(Input for this task)

(** The answer of the model of [internal/db]. *)
Definition told (out : DbSystem.output) (arrays : list bytes) : answer * list bytes :=
  match out with
  | ODone r => (ADone r, arrays)
  | OValue r => deliver r arrays
  | OSnapshot r | OIterator r => (AHandle r, arrays)
  | ONext r => (ABool (match r with Ok (Some _) => true | _ => false end), arrays)
  | ONothing => (ANothing, arrays)
  end.

Definition by_event (ev : event) (k : client) : option (answer * client) :=
  '(out, s) ← exec ev (c_sys k);
  let '(x, arrays) := told out (c_arrays k) in
  Some (x, mkClient arrays s (c_batches k)).

Definition by_batch (i : nat) (f : Batch -> sys -> option (result db_error unit * Batch * sys)) (k : client) : option (answer * client) :=
  b ← c_batches k !! i;
  '(r, b, s) ← f b (c_sys k);
  Some (ADone r, mkClient (c_arrays k) s (<[i := b]> (c_batches k))).

(** What is read off an iterator. *)
Definition by_iterator (i : nat) (f : Iterator (C := C) -> list bytes -> answer * list bytes) (k : client) : option (answer * client) :=
  it ← s_iterators (c_sys k) !! i;
  let '(x, arrays) := f it (c_arrays k) in
  Some (x, mkClient arrays (c_sys k) (c_batches k)).

Definition spec_step (c : client_call) (k : client) : option (answer * client) :=
  match c with
  | CMake bs => Some (ANothing, mkClient (c_arrays k ++ [bs]) (c_sys k) (c_batches k))
  | CStore i j b => Some (ANothing, mkClient (alter (fun bs => <[j := b]> bs) i (c_arrays k)) (c_sys k) (c_batches k))
  | CGet key => by_event (EGet key) k
  | CPut e key value => by_event (EPut e key (arg_bytes (c_arrays k) value)) k
  | CDelete e key => by_event (EDelete e key) k
  | CNewBatch => Some (AHandle (Ok (length (c_batches k))), mkClient (c_arrays k) (c_sys k) (c_batches k ++ [NewBatch]))
  | CBatchPut i key value =>
      by_batch i (fun b s => let '(r, b) := Batch_Put (s_db s) key (arg_bytes (c_arrays k) value) b in Some (r, b, s)) k
  | CBatchDelete i key => by_batch i (fun b s => let '(r, b) := Batch_Delete (s_db s) key b in Some (r, b, s)) k
  | CBatchCommit e i sync => by_batch i (fun b s => '(r, b, db) ← Batch_Commit e sync b (s_db s); Some (r, b, set_db db s)) k
  | CBatchCancel i => by_batch i (fun b s => Some (Ok tt, Batch_Cancel b, s)) k
  | CNewSnapshot => by_event ESnapshot k
  | CSnapshotGet i key => by_event (ESnapshotGet i key) k
  | CSnapshotIterator i o => by_event (ESnapshotIterator i o) k
  | CSnapshotScan i prefix => by_event (ESnapshotScan i prefix) k
  | CSequence i => sn ← s_snapshots (c_sys k) !! i; Some (ASequence (sn_sequence sn), k)
  | CSnapshotClose i => by_event (ESnapshotClose i) k
  | CNewIterator o => by_event (EIterator o) k
  | CScanPrefix prefix => by_event (EScanPrefix prefix) k
  | CNext i => by_event (ENext i) k
  | CKey i => by_iterator i (fun it arrays => (AKey (Key (i_current it)), arrays)) k
  | CValue i => by_iterator i (fun it => deliver (Ok (rValue (i_current it)))) k
  | CErr i => by_iterator i (fun it arrays => (AErr (i_err it), arrays)) k
  | CIteratorClose i => by_event (EIteratorClose i) k
  | CCompact e =>
      '(r, db) ← DB_Compact Hash128 math_Log conv fuel e (s_db (c_sys k));
      Some (ADone r, mkClient (c_arrays k) (set_db db (c_sys k)) (c_batches k))
  | CClose => by_event ECloser k
  | CFlusher e => by_event (EFlusher e) k
  | CCompactor es => by_event (ECompactor es) k
  end.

(End Input for this task)

Problem to work on:
Which lines of the records above hold the word "list"? Copy each one out.

Answer section:
Definition told (out : DbSystem.output) (arrays : list bytes) : answer * list bytes :=
Definition by_iterator (i : nat) (f : Iterator (C := C) -> list bytes -> answer * list bytes) (k : client) : option (answer * client) :=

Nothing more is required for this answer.